■ THE TASK
Using the records below, filter out every line that lacks "trace" and copy the rest.

Segment Start: ENTRIES PROVIDED

(** * social-media-meta: scheduling, trigger and cleanup pipeline

    A shallow embedding of the scheduling orchestrator of the repository
    (app/database/crud.py, app/services/*.py, app/routes/schedular.py,
    app/routes/instagram_webhook.py) and the properties of its specification,
    followed by further properties of the same code and of its neighbours
    (app/utils/retry.py, app/services/r2_service.py, the media fetch of
    app/routes/webhook.py, app/routes/calendar_webhook.py).

    External systems (Postgres, Google Drive and Calendar, Cloudflare R2, the
    Graph API, the file system, PIL's decoder and encoder) are oracles of a
    [World]; every call to one of them advances a tick counter and is
    recorded on a trace, so an oracle may answer differently at each call. *)

From Stdlib Require Import ZArith List String Ascii Bool Lia.
From Stdlib Require Import Floats Uint63.
From Stdlib Require Import Sorting.Sorted Permutation.
Import ListNotations.

Set Warnings "-register-all,-inexact-float".
Open Scope string_scope.
Open Scope list_scope.
Open Scope Z_scope.

(* ------------------------------------------------------------------ *)
(** ** Python values, truthiness and strings *)

Module Py.

(** Truthiness of [Optional[str]]: [None] and the empty string are falsy. *)
Definition truthy_str (o : option string) : bool :=
  match o with
  | Some s => negb (String.eqb s "")
  | None => false
  end.

(** [a or b] on optional strings. *)
Definition or_str (a b : option string) : option string :=
  if truthy_str a then a else b.

(** [s.startswith(p)] *)
Definition startswith (s p : string) : bool := String.prefix p s.

(** [o and isinstance(o, str) and o.startswith(p)] *)
Definition opt_startswith (o : option string) (p : string) : bool :=
  match o with
  | Some s => negb (String.eqb s "") && startswith s p
  | None => false
  end.

(** [s.startswith(('http://', 'https://'))] *)
Definition is_http_url (s : string) : bool :=
  startswith s "http://" || startswith s "https://".

(** [s.replace(a, b)] for one-character [a] and [b]. *)
Fixpoint replace_char (a b : ascii) (s : string) : string :=
  match s with
  | EmptyString => EmptyString
  | String c rest =>
      String (if Ascii.eqb c a then b else c) (replace_char a b rest)
  end.

(** [sep.join(l)] *)
Fixpoint join (sep : string) (l : list string) : string :=
  match l with
  | [] => ""
  | [x] => x
  | x :: rest => (x ++ sep ++ join sep rest)%string
  end.

(** [s.lstrip(c)] for one character [c]. *)
Fixpoint lstrip_char (c : ascii) (s : string) : string :=
  match s with
  | String a rest => if Ascii.eqb a c then lstrip_char c rest else s
  | EmptyString => EmptyString
  end.

(** [s.split(c)[-1]]: what follows the last [c]. *)
Fixpoint last_segment (c : ascii) (s acc : string) : string :=
  match s with
  | EmptyString => acc
  | String a rest =>
      if Ascii.eqb a c then last_segment c rest ""
      else last_segment c rest (acc ++ String a "")%string
  end.

(** [repr] of a list of strings (escapes apart). *)
Definition repr_list (l : list string) : string :=
  ("[" ++ join ", " (map (fun x => "'" ++ x ++ "'") l) ++ "]")%string.

(** An optional string inside an f-string. *)
Definition fmt_opt (o : option string) : string :=
  match o with Some s => s | None => "None" end.

(** JSON documents as [json.loads] and [resp.json()] return them.  A [JObj]
    is the parsed dict (keys distinct, insertion order). *)
Inductive json : Type :=
| JNull
| JBool (b : bool)
| JNum (z : Z)
| JStr (s : string)
| JArr (l : list json)
| JObj (fields : list (string * json)).

Definition truthy (j : json) : bool :=
  match j with
  | JNull => false
  | JBool b => b
  | JNum z => negb (z =? 0)
  | JStr s => negb (String.eqb s "")
  | JArr l => match l with [] => false | _ => true end
  | JObj f => match f with [] => false | _ => true end
  end.

Fixpoint lookup (k : string) (fields : list (string * json)) : json :=
  match fields with
  | [] => JNull
  | (k', v) :: rest => if String.eqb k k' then v else lookup k rest
  end.

(** The exceptions the modelled code raises or catches.  [HttpError] is
    googleapiclient's (it carries [resp.status]); [HTTPException] is
    FastAPI's; every other exception class is a [PyError] with its class
    name.  All three are subclasses of [Exception]. *)
Inductive exn : Type :=
| HttpError (resp_status : Z) (msg : string)
| HTTPException (status_code : Z) (detail : string)
| PyError (kind : string) (msg : string).

(** [str(e)] *)
Definition str_exn (e : exn) : string :=
  match e with
  | HttpError _ m => m
  | HTTPException _ d => d
  | PyError _ m => m
  end.

Definition is_HttpError (e : exn) : bool :=
  match e with HttpError _ _ => true | _ => false end.

(** Outcome of running a piece of code: a value, a raised exception, or
    [Diverge] when a [while] loop was cut off by its fuel. *)
Inductive result (A : Type) : Type :=
| Ok (a : A)
| Raise (e : exn)
| Diverge.
Arguments Ok {A} a.
Arguments Raise {A} e.
Arguments Diverge {A}.

End Py.
Import Py.

(* ------------------------------------------------------------------ *)
(** ** app/models/schemas.py and app/config.py *)

(** A media entry dict: the keys of [schemas.MediaEntry] and the [url] key
    that [publisher_service.get_media_bytes] also reads. *)
Record MediaEntry : Type := mkMediaEntry {
  requested_path : option string;
  r2_url : option string;
  uploaded_file_id : option string;
  file_name : option string;
  mime_type : option string;
  url : option string
}.

Record ScheduleRequest : Type := mkScheduleRequest {
  selected_media : list string;
  selected_caption : string;
  req_scheduled_time : string;
  req_post_type : string;
  timezone : option string
}.

Record ScheduleResponse : Type := mkScheduleResponse {
  message : string;
  folder_id : string;
  event_id : string;
  webhook_sent : bool;
  webhook_status : option string
}.

(** The constructor of the pydantic model: [folder_id: str] and
    [event_id: str] are required strings, so [None] fails validation. *)
Definition ScheduleResponse_init (msg : string) (fid eid : option string)
    (sent : bool) (st : option string) : result ScheduleResponse :=
  match fid, eid with
  | Some f, Some e => Ok (mkScheduleResponse msg f e sent st)
  | _, _ => Raise (PyError "ValidationError" "Input should be a valid string")
  end.

Record Settings : Type := mkSettings {
  CLOUDFLARE_R2_BUCKET : option string;
  CLOUDFLARE_R2_ENDPOINT : option string;
  CLOUDFLARE_R2_PUBLIC_URL : option string;
  FACEBOOK_PAGE_ACCESS_TOKEN : option string;
  INSTAGRAM_USER_ID : option string;
  FACEBOOK_GRAPH_API_VERSION : string;
  FACEBOOK_WEBHOOK_VERIFY_TOKEN : option string;
  FACEBOOK_APP_SECRET : option string
}.

(** app/constants.py *)
Definition DELETE_DELAY_HOURS : Z := 1.

(* ------------------------------------------------------------------ *)
(** ** The scheduled_posts table (app/database/connection.py) *)

(** One row.  [TIMESTAMP] values are microseconds since the epoch. *)
Record ScheduledPost : Type := mkPost {
  id : Z;
  post_type : string;
  caption : string;
  scheduled_time : Z;
  google_drive_folder_id : option string;
  google_calendar_event_id : option string;
  status : string;
  media_paths : option (list MediaEntry);
  created_at : Z
}.

Definition set_status (st : string) (p : ScheduledPost) : ScheduledPost :=
  mkPost (id p) (post_type p) (caption p) (scheduled_time p)
         (google_drive_folder_id p) (google_calendar_event_id p)
         st (media_paths p) (created_at p).

Definition MINUTE : Z := 60000000.
Definition HOUR : Z := 60 * MINUTE.

(* ------------------------------------------------------------------ *)
(** ** The world outside the process *)

Definition bytes : Type := list Byte.byte.

(** What an external call answers: a value or a raised exception. *)
Inductive reply (A : Type) : Type :=
| Returns (a : A)
| Raises (e : exn).
Arguments Returns {A} a.
Arguments Raises {A} e.

(** A failure of a call that never raises googleapiclient's [HttpError]
    (psycopg2, google.auth, the file system): class name and message. *)
Definition fault : Type := option (string * string).

(** [requests.post] / [requests.get] responses. *)
Record http_response : Type := mkHttpResponse {
  r_status : Z;
  r_json : option json;   (* [None]: [resp.json()] raises *)
  r_text : string;
  r_content : bytes;
  r_content_type : option string
}.

(** [files().create(body=..., media_body=...)] *)
Record drive_create : Type := mkDriveCreate {
  dc_name : string;
  dc_mime : string;
  dc_parents : option (list (option string))
}.

(** Result of [google_drive.download_file_bytes]. *)
Record file_info : Type := mkFileInfo {
  fi_bytes : bytes;
  fi_file_name : option string;
  fi_mime_type : option string
}.

(** The external calls, as recorded on the trace. *)
Inductive call : Type :=
| CallNow
| CallQuery (what : string)
| CallGetCreds
| CallBuild (api : string)
| CallRequestsPost (url : string) (data : list (string * json))
| CallRequestsGet (url : string)
| CallOpenRead (path : string)
| CallPathExists (path : string)
| CallUuid4
| CallR2Download (url : string)
| CallR2PutObject (key : string)
| CallR2UploadFile (path : string) (key_prefix : string)
| CallR2UploadFileobj (filename : string) (key_prefix : string)
| CallDriveList (query : string)
| CallDriveCreate (req : drive_create)
| CallDriveDelete (file_id : option string)
| CallDriveGetMeta (file_id : string)
| CallDriveGetMedia (file_id : string)
| CallDrivePermission (file_id : option string)
| CallCalendarInsert (start : string) (summary : string) (link : string)
| CallCalendarGet (event_id : option string)
| CallJpegSave (width height quality : Z).
(** A one-byte field read by index. *)
Lemma byte_at_slice l i : byte_at l i = default 0 (head (slice l i (i + 1))).
Proof.
  unfold byte_at, slice. replace (i + 1 - i)%nat with 1%nat by lia.
  rewrite <- (Nat.add_0_r i) at 1. rewrite <- lookup_drop. by destruct (drop i l).
Qed.

Lemma slice_replicate {A} (x : A) n a b :
  (b <= n)%nat -> slice (replicate n x) a b = replicate (b - a) x.
Proof.
  intros H. unfold slice. rewrite drop_replicate, take_replicate. f_equal. lia.
Qed.

Lemma slice_app_l {A} (l1 l2 : list A) : slice (l1 ++ l2) 0 (length l1) = l1.
Proof. unfold slice. rewrite drop_0, Nat.sub_0_r. apply take_app_length. Qed.

(** Two adjacent slices join. *)
Lemma slice_app_slice {A} (l : list A) a b c :
  (a <= b <= c)%nat -> slice l a b ++ slice l b c = slice l a c.
Proof.
  intros H. unfold slice.
  replace (drop b l) with (drop (b - a) (drop a l)) by (rewrite drop_drop; f_equal; lia).
  rewrite <- (take_drop (b - a) (take (c - a) (drop a l))).
  rewrite take_take, Nat.min_l by lia. f_equal.
  rewrite skipn_firstn_comm. f_equal. lia.
Qed.

(** ** Lemmas on chunks *)

Lemma chunks_fuel_enough {A} f1 f2 n (l : list A) :
  (1 <= n)%nat -> (length l <= f1)%nat -> (length l <= f2)%nat ->
  chunks_fuel f1 n l = chunks_fuel f2 n l.
Proof.
  intros Hn. revert f2 l. induction f1 as [|f1 IH]; intros f2 l H1 H2.
  - destruct l; [|simpl in *; lia]. by destruct f2.
  - destruct l as [|x l]; [by destruct f2|]. destruct f2 as [|f2]; [simpl in *; lia|].
    cbn [chunks_fuel]. f_equal. apply IH; rewrite length_drop; simpl in *; lia.
Qed.

Lemma chunks_nil {A} n : chunks n (@nil A) = [].
Proof. done. Qed.

Lemma chunks_cons {A} n (l : list A) :
  (1 <= n)%nat -> l <> [] -> chunks n l = take n l :: chunks n (drop n l).
Proof.
  intros Hn Hl. unfold chunks. destruct l as [|x l]; [done|].
  cbn [length chunks_fuel]. f_equal. apply chunks_fuel_enough; [done| |done].
  rewrite length_drop. simpl. lia.
Qed.

(** Induction on the chunks of a list. *)
Lemma chunks_ind {A} n (P : list A -> Prop) :
  (1 <= n)%nat -> P [] -> (forall l, l <> [] -> P (drop n l) -> P l) -> forall l, P l.
Proof.
  intros Hn H0 HS l. remember (length l) as k eqn:E.
  revert l E. induction (lt_wf k) as [k _ IH]. intros l ->.
  destruct (decide (l = [])) as [->|Hl]; [done|].
  apply HS; [done|]. eapply IH; [|done]. destruct l; [done|].
  rewrite length_drop. simpl. lia.
Qed.

Lemma concat_chunks {A} n (l : list A) : (1 <= n)%nat -> concat (chunks n l) = l.
Proof.
  intros Hn. revert l. apply (chunks_ind n); [done..|]. intros l Hl IH.
  rewrite chunks_cons by done. simpl. rewrite IH. apply take_drop.
Qed.

Lemma chunks_length_le {A} n (l : list A) :
  (1 <= n)%nat -> Forall (fun c => (0 < length c <= n)%nat) (chunks n l).
Proof.
  intros Hn. revert l. apply (chunks_ind n); [done|constructor|]. intros l Hl IH.
  rewrite chunks_cons by done. constructor; [|done].
  rewrite length_take. destruct l; [done|]. simpl. lia.
Qed.

(** The number of chunks is [len.div_ceil(n)]. *)
Lemma length_chunks {A} n (l : list A) :
  (1 <= n)%nat -> zlen (chunks n l) = div_ceil (zlen l) (Z.of_nat n).
Proof.
  intros Hn. unfold zlen, div_ceil. revert l.
  apply (chunks_ind n); [done| |intros l Hl IH].
  - rewrite chunks_nil. simpl. rewrite Z.div_small; lia.
  - rewrite chunks_cons by done. cbn [length]. rewrite Nat2Z.inj_succ, IH, length_drop.
    destruct (decide (length l <= n)%nat) as [Hle|Hgt].
    + replace (Z.of_nat (length l - n)) with 0 by lia. rewrite (Z.div_small (0 + _ - _)) by lia.
      assert (0 < length l)%nat by (destruct l; simpl; [done|lia]).
      apply Z.div_unique with (Z.of_nat (length l) - 1); lia.
    + replace (Z.of_nat (length l) + Z.of_nat n - 1)
        with (Z.of_nat (length l - n) + Z.of_nat n - 1 + 1 * Z.of_nat n) by lia.
      rewrite Z.div_add by lia. lia.
Qed.

(** ** Filters

    The standard library's [filter] with a boolean test, as the source's
    [Iterator::filter] and [Vec::retain]. *)

Lemma elem_of_filter_list {A} (f : A -> bool) l x : x ∈ List.filter f l <-> x ∈ l /\ f x = true.
Proof. rewrite !list_elem_of_In. apply filter_In. Qed.
(* ===== verification/Duration.v ===== *)
(** * Durations and floating point

    The part of [std::time::Duration] and of IEEE 754 arithmetic that the modelled
    code uses. A [Duration] and an [Instant] are nanoseconds; binary64 and binary32
    are [SpecFloat]'s at 53 and 24 bits. *)
From Stdlib Require Import ZArith Lia.
From Stdlib Require Import Floats.SpecFloat.
From stdpp Require Import base list numbers option.
From S2P Require Import Prelude.

#[local] Open Scope Z_scope.

(** ** Binary64 *)

Abbreviation f64 := spec_float.
Definition f64_of_Z (z : Z) : f64 := binary_normalize 53 1024 z 0 false.
Definition f64_add : f64 -> f64 -> f64 := SFadd 53 1024.
Definition f64_mul : f64 -> f64 -> f64 := SFmul 53 1024.
Definition f64_sub : f64 -> f64 -> f64 := SFsub 53 1024.
Definition f64_div : f64 -> f64 -> f64 := SFdiv 53 1024.
Definition is_nan (x : f64) : bool := match x with S754_nan => true | _ => false end.
(** [f64::min] and [f64::max] ignore a NaN operand. *)
Definition f64_min (x y : f64) : f64 :=
  if is_nan x then y else if is_nan y then x else if SFltb y x then y else x.
Definition f64_max (x y : f64) : f64 :=
  if is_nan x then y else if is_nan y then x else if SFltb x y then y else x.

(** Comparisons: false as soon as an operand is a NaN. *)
Definition f64_ltb : f64 -> f64 -> bool := SFltb.
Definition f64_leb : f64 -> f64 -> bool := SFleb.

(** ** Durations *)

Definition NANOS_PER_SEC : Z := 1000000000.
Definition from_secs (s : Z) : Z := s * NANOS_PER_SEC.
Definition from_millis (ms : Z) : Z := ms * 1000000.

Definition as_secs_f64 (d : Z) : f64 :=
  f64_add (f64_of_Z (d / NANOS_PER_SEC))
    (f64_div (f64_of_Z (d mod NANOS_PER_SEC)) (f64_of_Z NANOS_PER_SEC)).

(** The binary32 forms: [as_secs_f32], [f32::recip], [f32::min]. *)
Abbreviation f32 := spec_float.
Definition f32_of_Z (z : Z) : f32 := binary_normalize 24 128 z 0 false.
Definition as_secs_f32 (d : Z) : f32 :=
  SFadd 24 128 (f32_of_Z (d / NANOS_PER_SEC))
    (SFdiv 24 128 (f32_of_Z (d mod NANOS_PER_SEC)) (f32_of_Z NANOS_PER_SEC)).
Definition f32_recip (x : f32) : f32 := SFdiv 24 128 (f32_of_Z 1) x.
Definition f32_min (x y : f32) : f32 := f64_min x y.

(** The quotient rounded to nearest, ties to even. *)
Definition div_round_even (n d : Z) : Z :=
  let q := n / d in
  match Z.compare (2 * (n mod d)) d with
  | Lt => q
  | Gt => q + 1
  | Eq => if Z.even q then q else q + 1
  end.

(** [Duration::from_secs_f64]: rounds to the nearest nanosecond; panics on a
    negative, non-finite or too large value. *)
Definition from_secs_f64 (x : f64) : option Z :=
  match x with
  | S754_zero _ => Some 0
  | S754_finite false m e =>
      let n := if 0 <=? e then Z.pos m * 2 ^ e * NANOS_PER_SEC
               else div_round_even (Z.pos m * NANOS_PER_SEC) (2 ^ (- e)) in
      if n <? 2 ^ 64 * NANOS_PER_SEC then Some n else None
  | _ => None
  end.

Definition saturating_duration_since (now earlier : Z) : Z := Z.max 0 (now - earlier).
(** After [set_channels] the bytes to send are the 126-byte header and the
    channels (cut at 512), the sequence number is in place, and every length
    field agrees with what is sent: each PDU length counts from its own flags
    octet to the end of the packet, and the property count is the channels plus
    the START code. Options and synchronization address are untouched. *)
Theorem set_channels_lengths p channels sequence :
  length (buf p) = E131_MAX_PACKET_SIZE ->
  let p' := set_channels p channels sequence in
  let b := as_bytes p' in
  let data := take E131_CHANNELS_PER_UNIVERSE channels in
  length b = (E131_HEADER_SIZE + length data)%nat
  /\ drop E131_HEADER_SIZE b = data
  /\ byte_at b 111 = sequence
  /\ of_be (slice b 16 18) = PDU_FLAGS + (zlen b - 16)
  /\ of_be (slice b 38 40) = PDU_FLAGS + (zlen b - 38)
  /\ of_be (slice b 115 117) = PDU_FLAGS + (zlen b - 115)
  /\ of_be (slice b 123 125) = zlen data + 1
  /\ options p' = options p /\ sync_address p' = sync_address p.
Proof.
  intros Hl. cbv zeta. unfold E131_HEADER_SIZE, E131_MAX_PACKET_SIZE in *.
  set (count := Nat.min (length channels) E131_CHANNELS_PER_UNIVERSE).
  assert (count <= 512)%nat as Hcnt by (unfold count, E131_CHANNELS_PER_UNIVERSE; lia).
  assert (take count channels = take E131_CHANNELS_PER_UNIVERSE channels) as Ht.
  { unfold count. destruct (Nat.min_spec (length channels) E131_CHANNELS_PER_UNIVERSE)
      as [[? ->]|[? ->]]; [|done]. by rewrite !take_ge by lia. }
  assert (length (take count channels) = count) as Hlc by (rewrite length_take; unfold count; lia).
  rewrite <- Ht. set (data := take count channels) in *.
  set (p' := set_channels p channels sequence).
  assert (Hw : forall k, (k <= 200)%nat -> wrap 16 (Z.of_nat (count + k)) = Z.of_nat (count + k))
    by (intros; apply wrap_small; lia).
  assert (Hf : forall k, (k <= 200)%nat ->
            Z.lor PDU_FLAGS (Z.of_nat (count + k)) = PDU_FLAGS + Z.of_nat (count + k)).
  { intros k Hk. change PDU_FLAGS with (Z.shiftl 7 12). rewrite lor_pack by lia. done. }
  assert (buf p' = write_at 16 (be_bytes 2 (PDU_FLAGS + Z.of_nat (count + 110)))
            (write_at 38 (be_bytes 2 (PDU_FLAGS + Z.of_nat (count + 88)))
            (write_at 115 (be_bytes 2 (PDU_FLAGS + Z.of_nat (count + 11)))
            (write_at 123 (be_bytes 2 (Z.of_nat (count + 1)))
            (write_at 111 [sequence] (write_at 126 data (buf p))))))) as Hbuf.
  { unfold p', set_channels. cbn [buf]. fold count. rewrite !Hw, !Hf by lia. done. }
  assert (length (buf p') = 638%nat) as Hl' by (rewrite Hbuf; by autorewrite with hc_len).
  assert (as_bytes p' = take (126 + count) (buf p')) as Hb.
  { unfold as_bytes, p', set_channels. cbn [buf channel_count]. fold count.
    rewrite wrap_small by lia. by rewrite Nat2Z.id. }
  assert (length (as_bytes p') = (126 + count)%nat) as Hlb
    by (rewrite Hb, length_take; lia).
  assert (forall a b, (b <= 126)%nat -> slice (as_bytes p') a b = slice (buf p') a b) as Hs
    by (intros; rewrite Hb; apply slice_take; lia).
  unfold zlen. rewrite Hlb, Hlc. rewrite !byte_at_slice, !Hs by lia.
  unfold options, sync_address. rewrite !byte_at_slice.
  assert (drop 126 (as_bytes p') = data) as Hd.
  { rewrite Hb. change (drop 126 (take (126 + count) (buf p')))
      with (drop 126 (take (126 + count) (buf p'))). rewrite skipn_firstn_comm.
    replace (126 + count - 126)%nat with count by lia.
    transitivity (slice (buf p') 126 (126 + count)).
    { unfold slice. f_equal. lia. }
    rewrite Hbuf. by read_field. }
  rewrite !Hbuf. unfold PDU_FLAGS.
  split_and!; try done; read_field; rewrite ?of_be_bytes by (simpl; lia); try done; lia.
Qed.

Segment End: ENTRIES PROVIDED

■ ANSWER SPACE
    recorded on a trace, so an oracle may answer differently at each call. *)
(** The external calls, as recorded on the trace. *)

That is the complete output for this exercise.